The advance requisite and made by Heraclitus is the progression from Being as the first immediate thought, to
the category of Becoming as the second. This is the first concrete, the Absolute, as in it the unity of opposites.
Thus with Heraclitus the philosophic Idea is to be met with in its speculative form; the reasoning of Parmenides
and Zeno is abstract understanding. Heraclitus was thus universally esteemed a deep philosopher and even was
decried as such. Here we see land; there is no proposition of Heraclitus which I have not adopted in my Logic.
Zeno of Elea wrote his famous paradoxes in the fifth century BCE. He was recognized later by Aristotle for
using dialectic reasoning in his arguments. Specifically, his paradox involving Achilles and the tortoise
demonstrates a law of formal logic known as modus tollens . However, Zeno only set the stage for later
philosophers, primarily Aristotle, and did not define or set new laws in argumentation.

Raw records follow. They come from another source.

(** The goroutine ends once it is asked to. *)
Lemma follower_ends x : bd_closed x = true → bd_follower x ≠ FNone → bd_stop x = SWait →
  ∃ y, rtc binding_step x y ∧ bd_follower y = FDone ∧ bd_stop y = SWait.
Proof using Type.
  intros Hc Hn Hs.
  assert (∀ y, bd_closed y = true → bd_stop y = SWait → bd_follower y = FSelect →
    ∃ z, rtc binding_step y z ∧ bd_follower z = FDone ∧ bd_stop z = SWait) as Hsel.
  { intros y H1 H2 H3. exists (with_follower y FDone). split; [by apply rtc_once, b_end|done]. }
  assert (∀ y l, bd_closed y = true → bd_stop y = SWait → bd_follower y = FApply l →
    ∃ z, rtc binding_step y z ∧ bd_follower z = FDone ∧ bd_stop z = SWait) as Happ.
  { intros y l H1 H2 H3. destruct (Hsel (follow y l)) as (z & R & Hz).
    1,2,3: unfold follow; by destruct (Apply _ _ _) as [[? ?] ?].
    exists z. split; [|exact Hz]. eapply rtc_l; [by apply b_apply|exact R]. }
  destruct (bd_follower x) as [| |l| |] eqn:Hf; [done| |by eapply Happ|by apply Hsel|by exists x].
  destruct (Happ (with_follower x (FApply (if bd_hooked x then [] else []))) (if bd_hooked x then [] else [])) as (z & R & Hz); [done..|].
  exists z. split; [|exact Hz]. eapply rtc_l; [by apply (b_read x [])|exact R].
Qed.

Lemma clear_returns x : ∃ e, bd_stop (clear x) = SReturned (Some e).
Proof using Type. unfold clear. destruct (Clear _ _) as [[? ?] e]. by exists e. Qed.

(** From the wait on. *)
Lemma stop_returns_wait x : bd_closed x = true → bd_follower x ≠ FNone → bd_stop x = SWait →
  ∃ y e, rtc binding_step x y ∧ bd_stop y = SReturned (Some e).
Proof using Type.
  intros Hc Hn Hs. destruct (follower_ends x Hc Hn Hs) as (y & R & Hf & Hy).
  destruct (clear_returns (with_stop (with_stop y SEngines) SClear)) as [e He].
  exists (clear (with_stop (with_stop y SEngines) SClear)), e. split; [|exact He].
  etransitivity; [exact R|]. eapply rtc_l; [by apply s_waited|]. eapply rtc_l; [by apply s_engines|].
  apply rtc_once. by apply s_clear.
Qed.

(** C17: However the goroutine that follows the resolver and the stop of the manager interleave,
    a stop can always go on to its end, and one that returns without an error, when no change
    of the rules failed half way before, leaves no rule of ours in the system; nothing puts
    one back afterwards. *)
Theorem stop_leaves_no_rules addr b w x :
  Nrpt.New addr = Ok b → trim_space (b_server b) = b_server b → rtc binding_step (hooked b w) x →
  (bd_forgot x = false → bd_stop x = SReturned (Some None) → sys_list (bd_w x) = Ok []) ∧
  (∀ r y, bd_stop x = SReturned r → rtc binding_step x y → bd_w y = bd_w x) ∧
  (∃ y e, rtc binding_step x y ∧ bd_stop y = SReturned (Some e)).
Proof using laws.
  intros Hb Ht Hr. pose proof (bind_run_ok addr b w x Hb Ht Hr) as Hok. split_and!.
  - apply Hok.
  - intros r y Hs Hy. destruct r as [r|]; [|by destruct (bo_bound _ _ Hok)].
    assert (bd_follower x = FDone) as Hf by (apply (bo_done _ _ Hok); by rewrite Hs).
    clear Hok Hr. induction Hy as [|x z y Hxz _ IH]; [done|].
    destruct Hxz; congruence.
  - destruct Hok as [_ Hrun Hhook Hbound Hcl Hdone _].
    assert (∀ z, bd_follower z ≠ FNone → bd_stop z = SClose → ∃ y e, rtc binding_step z y ∧ bd_stop y = SReturned (Some e)) as Hclose.
    { intros z Hz Hs. destruct (stop_returns_wait (MkBinding (bd_binder z) (bd_w z) (bd_hooked z) true (bd_follower z) SWait (bd_forgot z)))
        as (y & e & R & He); [done..|]. exists y, e. split; [|exact He]. eapply rtc_l; [by apply s_close|exact R]. }
    destruct (bd_stop x) as [| | | | |[e|]] eqn:Hs; [|by apply Hclose| | | |by exists x, e|done].
    + destruct (Hclose (MkBinding (bd_binder x) (bd_w x) false (bd_closed x) (bd_follower x) (if bd_hooked x then SClose else SReturned None) (bd_forgot x)))
        as (y & e & R & He); [done|cbn; by rewrite (Hhook eq_refl)|]. exists y, e. split; [|exact He].
      eapply rtc_l; [by apply s_begin|exact R].
    + apply stop_returns_wait; [by apply Hcl|done|done].
    + destruct (clear_returns (with_stop x SClear)) as [e He]. exists (clear (with_stop x SClear)), e. split; [|exact He].
      eapply rtc_l; [by apply s_engines|]. apply rtc_once. by apply s_clear.
    + destruct (clear_returns x) as [e He]. exists (clear x), e. split; [|exact He]. apply rtc_once. by apply s_clear.
Qed.
End bind.

(** ** Over the table in memory *)

#[local] Existing Instance mem_system.
#[local] Existing Instance mem_laws.

Abbreviation table_in_memory := (gmap string (string * string)).

Definition demo_binder : Binder := MkBinder "127.0.0.1" false "".

Lemma demo_binder_new : Nrpt.New "127.0.0.1:53" = Ok demo_binder.
Proof. by vm_compute. Qed.

(** The goroutine as far as its first pass over the zone of a network. *)
Definition one_pass (x : binding (W := table_in_memory) (E := string)) : binding :=
  follow (with_follower x (FApply (if bd_hooked x then ["alice"%string] else []))) (if bd_hooked x then ["alice"%string] else []).

Lemma one_pass_steps x : bd_follower x = FRead → rtc binding_step x (one_pass x).
Proof. intros Hf. eapply rtc_l; [by apply (b_read x ["alice"%string])|]. apply rtc_once. by apply b_apply. Qed.

(** … and the stop that follows. *)
Definition demo_stopped (w : table_in_memory) : binding :=
  let x := one_pass (hooked demo_binder w) in
  clear (MkBinding (bd_binder x) (bd_w x) false true FDone SClear (bd_forgot x)).

Lemma demo_stopped_reached w : rtc binding_step (hooked demo_binder w) (demo_stopped w).
Proof.
  etransitivity; [by apply one_pass_steps|]. unfold demo_stopped. set (x := one_pass (hooked demo_binder w)).
  assert (bd_follower x = FSelect ∧ bd_stop x = SNone ∧ bd_hooked x = true) as (Hf & Hs & Hh).
  { unfold x, one_pass, follow. by destruct (Apply _ _ _) as [[? ?] ?]. }
  eapply rtc_l; [by apply s_begin|]. rewrite Hh. eapply rtc_l; [by apply s_close|]. eapply rtc_l; [by apply b_end|].
  eapply rtc_l; [by apply s_waited|]. eapply rtc_l; [by apply s_engines|]. apply rtc_once. by apply s_clear.
Qed.

Lemma demo_stopped_fine w : bd_forgot (demo_stopped w) = false ∧ bd_stop (demo_stopped w) = SReturned (Some None).
Proof.
  unfold demo_stopped, clear, one_pass, follow, Clear. cbn [hooked bd_hooked bd_binder bd_w with_follower].
  pose proof (mem_Apply demo_binder w ["alice"%string]) as H1. destruct (Apply demo_binder w _) as [[b1 w1] e1]. cbn in H1. subst e1.
  cbn [bd_binder bd_w]. pose proof (mem_Apply b1 w1 []) as H2. destruct (Apply b1 w1 []) as [[b2 w2] e2]. cbn in H2. by subst e2.
Qed.

Lemma stop_leaves_no_rules_witness :
  let w : table_in_memory := {["7"%string := (".old"%string, "127.0.0.1"%string)]} in
  sys_list (bd_w (demo_stopped w)) = Ok [].
Proof.
  intros w. destruct (demo_stopped_fine w) as [Hf Hs].
  destruct (stop_leaves_no_rules "127.0.0.1:53" demo_binder w (demo_stopped w) demo_binder_new ltac:(by vm_compute) (demo_stopped_reached w))
    as (H & _). exact (H Hf Hs).
Defined.

(** A stop that comes before the goroutine of the service has reached [Start] finds nothing to
    stop; the start then hooks the resolver in, and its rules stay in the system. *)
Lemma stop_before_start :
  let x0 : binding (W := table_in_memory) (E := string) := MkBinding demo_binder ∅ false false FNone SNone false in
  ∃ x, rtc binding_step x0 x ∧ bd_stop x = SReturned None ∧
    (rule_name <$> from_option id [] (match sys_list (bd_w x) with Ok l => Some l | Err _ => None end)) = [".alice"%string].
Proof.
  intros x0. set (x1 := MkBinding (W := table_in_memory) (E := string) demo_binder ∅ false false FNone (SReturned None) false).
  exists (one_pass (startBindingLocked "127.0.0.1:53" x1)). split; [|by vm_compute].
  eapply rtc_l; [by apply (s_begin x0)|]. eapply rtc_l; [by apply (b_start _ "127.0.0.1:53")|]. by apply one_pass_steps.
Qed.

Socratic and Platonic Dialectic
Plato was a Greek philosopher and educator (of Aristotle) who was recognized most for the dialogues that he
wrote. His form of dialectic was a process of division where the issue begins as a general one and is divided
until it is less general, meaning that it could not possibly be divided again. To Plato, "dialectic" was a process
applicable to both speech and thought. The term "dialectic" was used by Socrates as "the art of discussion" by
which he searched for truth through questioning and answering. He looked down upon the Sophist's form of
argumentation known as "eristic" and was derived from dialectic. Eristic discussions were an entertaining
interactions in which illogical explanations and misleading statements were told. Although Socrates always
searched for truth, he also worked hard to win the arguments. In Plato's dialogues and other Socratic dialogues,
Socrates attempts to examine first principles or premises by which we all reason and argue with. Socrates
typically argues by cross-examining someone's claims and premises in order to draw out a contradiction or
inconsistency among them. For example, in the Euthyphro, Socrates asks Euthyphro to provide a definition of
piety. Euthyphro replies that the pious is that which is loved by the gods. But, Socrates also has Euthyphro
agreeing that the gods are quarrelsome and their quarrels, like human quarrels, concern objects of love or hatred.
Therefore, Socrates reasons, at least one thing exists which certain gods love but other gods hate. Again,
Euthyphro agrees. Socrates concludes that if Euthyphro's definition of piety is acceptable, then there must exist
at least one thing which is both pious and impious (as it is both loved and hated by the gods) — which,
Euthyphro admits, is absurd. Thus, Euthyphro is brought to a realization by this dialectical method that his
definition of piety is not sufficiently elaborate, thus wrong.
Aristotelian Dialectic
Aristotle began his investigations with dialectic while still attending Plato's academy where he studied from 367
BCE through 347. Later he wrote Topics to serve as a handbook for dialectic argumentation. Aristotle used
many forms of formal logic, and even calculus to further his points. Although this might not originally be
considered dialectic, he claimed that it was stating that his logic developed as a result of reflecting on Plato's
method of division. According to Aristotle, there were numerous benefits to the use of dialectic including: the
intellectual training, its use for discussions with others based on their own premises, and for examining
unprovable principles in science.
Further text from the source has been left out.